Similar effects are reflected in the Nordic market as well. Geopolitical tensions and its impacts on the European energy market have significantly raised the spot and forward prices for power in the Nordics, leading to increased collateral requirements and liquidity needs for utility companies. One can even argue that exchange traded futures markets are currently dysfunctional – they are driven by price and an unfit regulatory framework for these extraordinary circumstances - making the situation challenging for power producers and consumers alike. As a utility company we are currently managing the situation, but if the prices continue to rise, there will be a point where we have to increase our available liquidity. Therefore, I urge our Nordic governments to ensure that the regulation does not create undue burdens for companies providing energy to the markets and that financing is available for market participants to cover high margining and collateral needs in the short term and in the longer term to push for changes in the EU EMIR-regulation which set the legal framework for margining requirements. This is important because well-functioning futures market is a source for stability and predictability that both energy producers and users need.

In the second quarter, our comparable operating profit was EUR 574 million, which shows that the underlying power business is healthy. However, the Group recorded a net loss of EUR 7.4 billion as it was heavily affected by items affecting comparability deriving from fair value changes of derivatives in Uniper’s gas and power businesses and provisions on the Russian gas curtailment losses from mid-June onwards. The situation is not expected to ease until the beginning of October when the German Government will implement a levy on all gas customers to cover 90% of the replacement costs for gas procurement.
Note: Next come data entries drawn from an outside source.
(** C9: every failure ends the process with exit status 1, after one
    report on the error stream, which is the last thing printed.  The
    script itself reports a missing migration name (the usage), a
    generator or an apply command that does not exit with status zero
    (the command, in full) and a root with no entry at index 1 (the
    folder not found), and calls [process.exit(1)].  A migrations root
    that cannot be listed and a script that cannot be read or written
    make the call throw out of [main]: Node prints the error, which
    names the call and the path, under the line that announced the
    step, and ends the process with status 1.  In the one remaining
    case the process ends with status 0 and nothing reported. *)
Theorem every_failure_exits_reported (path_join : list string → string)
    (spawn : string → FS → ChildResult * FS) (blacklist argv : list string)
    (cwd : string) (fs : FS) :
  let p := migrate_safe path_join spawn blacklist argv cwd fs in
  let quote := λ s, Js.chr Js.DQUOTE +:+ s +:+ Js.chr Js.DQUOTE in
  let failed := λ command,
    Script (ConsoleError ("Command " +:+ quote command +:+ " failed.")) in
  let generate :=
    "npx prisma migrate dev --name " +:+ quote (Js.str (argv !! 2))
    +:+ " --create-only" in
  let deploy := "npx prisma migrate deploy" in
  let fs1 := (spawn generate fs).2 in
  let root := migrationsDir path_join cwd in
  let ends_with := λ report,
    status p = 1%N ∧ reports (output p) = [report] ∧ last (output p) = Some report in
  (Js.falsy (argv !! 2) = true →
   ends_with (Script (ConsoleError
     ("Error: Provide migration name. Usage: npm run migrate:safe -- "
      +:+ quote "my-migration-name")))) ∧
  (Js.falsy (argv !! 2) = false →
   ((spawn generate fs).1 ≠ Exited 0 → ends_with (failed generate)) ∧
   ((spawn generate fs).1 = Exited 0 →
    (dirs fs1 !! root = None →
     ends_with (Uncaught (FsError "scandir" root)) ∧
     last (infos (output p)) = Some (NL +:+ "[Step 2/4] Searching for migration file...")) ∧
    (∀ entries, dirs fs1 !! root = Some entries →
     (Js.falsy (selected entries) = true →
      ends_with (Script (ConsoleError "Migration folder not found."))) ∧
     (Js.falsy (selected entries) = false →
      let path := scriptPath path_join cwd entries in
      (files fs1 !! path = None →
       ends_with (Uncaught (FsError "open" path)) ∧
       last (infos (output p)) = Some (NL +:+ "[Step 3/4] Cleaning up migration file...")) ∧
      (∀ content, files fs1 !! path = Some content →
       (0 < (sanitize blacklist content).2 → path ∈ locked fs1 →
        ends_with (Uncaught (FsError "open" path)) ∧
        last (infos (output p))
          = Some (NL +:+ "[Step 3/4] Cleaning up migration file...")) ∧
       ((sanitize blacklist content).2 = 0 ∨ path ∉ locked fs1 →
        let fs2 := final (clean blacklist path fs1) in
        ((spawn deploy fs2).1 ≠ Exited 0 → ends_with (failed deploy)) ∧
        ((spawn deploy fs2).1 = Exited 0 →
         status p = 0%N ∧ reports (output p) = []))))))).
Proof.
  intros p quote failed generate deploy fs1 root ends_with.
  subst p quote failed generate deploy fs1 root ends_with. cbv beta.
  unfold migrate_safe.
  split.
  { intros Hname. by rewrite main_usage. }
  intros Hname. split.
  { intros Hgen%child_not_ok_iff. by rewrite main_generate_failed. }
  intros Hgen%child_ok_iff.
  assert (generate_ok spawn argv fs) as Hok by done.
  split.
  { intros Hroot.
    rewrite main_generate_ok, after_generate_no_root by done. done. }
  intros entries Hroot. split.
  { intros Hsel.
    rewrite main_generate_ok, (after_generate_not_found _ _ _ _ _ entries) by done.
    done. }
  intros Hsel.
  assert (located path_join spawn argv cwd fs entries) as Hloc by done.
  split.
  { intros Hfile. by rewrite (main_script_unread _ _ _ _ _ _ entries). }
  intros content Hfile. split.
  { intros Hn Hlocked. by rewrite (main_script_unwritten _ _ _ _ _ _ entries content). }
  intros Hcan.
  pose proof (cleaning_returns path_join spawn blacklist argv cwd fs entries content
                Hfile Hcan) as Hclean.
  rewrite (main_applies _ _ _ _ _ _ entries _ Hloc Hclean).
  fold (cleaning path_join spawn blacklist argv cwd fs entries).
  pose proof (cleaning_reports_nothing path_join spawn blacklist argv cwd fs entries)
    as Hquiet.
  split.
  - intros Hdeploy%child_not_ok_iff. rewrite finish_failed by done.
    unfold node_end, prepend. cbn [outcome events final status output].
    rewrite !fmap_app, !reports_app, Hquiet.
    split; [done|]. split; [done|]. by rewrite last_app.
  - intros Hdeploy%child_ok_iff. rewrite finish_ok by done.
    unfold node_end, prepend. cbn [outcome events final status output].
    rewrite !fmap_app, !reports_app, Hquiet. done.
Qed.

Lemma every_failure_exits_reported_witness :
  Js.falsy (app_argv !! 2) = false ∧
  (spawn_exit 0 (cmd_generate "add_user") fs_no_script).1 = Exited 0 ∧
  dirs fs_no_script !! migrationsDir posix_join "/app" = Some app_entries ∧
  Js.falsy (selected app_entries) = false ∧
  files fs_no_script !! app_script = None ∧
  status (migrate_safe posix_join (spawn_exit 0) linesToRemove app_argv "/app"
                       fs_no_script) = 1%N ∧
  last (output (migrate_safe posix_join (spawn_exit 0) linesToRemove app_argv "/app"
                             fs_no_script))
    = Some (Uncaught (FsError "open" app_script)).
Proof.
  assert (Js.falsy (app_argv !! 2) = false) as Hname by reflexivity.
  assert ((spawn_exit 0 (cmd_generate "add_user") fs_no_script).1 = Exited 0) as Hgen
    by reflexivity.
  assert (dirs fs_no_script !! migrationsDir posix_join "/app" = Some app_entries)
    as Hroot by (vm_compute; reflexivity).
  assert (Js.falsy (selected app_entries) = false) as Hsel by reflexivity.
  assert (files fs_no_script !! app_script = None) as Hfile by (vm_compute; reflexivity).
  split; [exact Hname|]. split; [exact Hgen|]. split; [exact Hroot|].
  split; [exact Hsel|]. split; [exact Hfile|].
  pose proof (every_failure_exits_reported posix_join (spawn_exit 0) linesToRemove
                app_argv "/app" fs_no_script) as Hall.
  cbv zeta in Hall. destruct Hall as [_ Hall].
  destruct (Hall Hname) as [_ Hgenerated].
  destruct (Hgenerated Hgen) as [_ Hlisted].
  destruct (Hlisted app_entries Hroot) as [_ Hselected].
  destruct (Hselected Hsel) as [Hunread _].
  destruct (Hunread Hfile) as [(Hstatus & _ & Hlast) _].
  split; [exact Hstatus | exact Hlast].
Defined.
On a Fortum stand-alone basis, the quarter’s highlight was once again the Generation segment’s good performance. It was mainly driven by higher achieved power prices following record-high physical optimisation results and higher spot prices. City Solutions’ result was burdened by higher fuel and CO₂ emission allowance prices, changes in fuel mix as well as structural changes. Consumer Solutions’ earnings were supported by improved electricity and gas sales margins. The Russia segment’s result was impacted by a stronger rouble and higher prices and volumes, partly offset by the expiry of CSA payments.

As we announced in May, we are still pursuing a controlled exit from the Russian market with a potential divestment of the operations as the preferred path. We are currently assessing the possible implications of the new decree in Russia. As we have noted earlier, these processes may take time to conclude, and in the energy sector this has typically meant an approval from the Government Commission in Russia.

In summary: As a European energy provider, we are faced with a completely new reality compared to only six months ago. The high uncertainty in our operating environment is expected to continue. From our pan-European vantage point, the energy crisis with supply constraints and high prices in Europe is deep – and will most likely intensify towards the winter. This crisis has created unprecedented short-term challenges, as we have experienced with Uniper. It also has far-reaching implications for the longer-term energy system and energy transition. It has brought a new urgency to energy-supply diversification and has shone a harsh spotlight on affordability. In addition to making a turnaround of Uniper and improving the competitiveness of Fortum, we will look at our strategy to take all the new realities into account. We will find a solution that ensures we can fulfil this role – for the energy transition and for long-term security of supply in Europe.”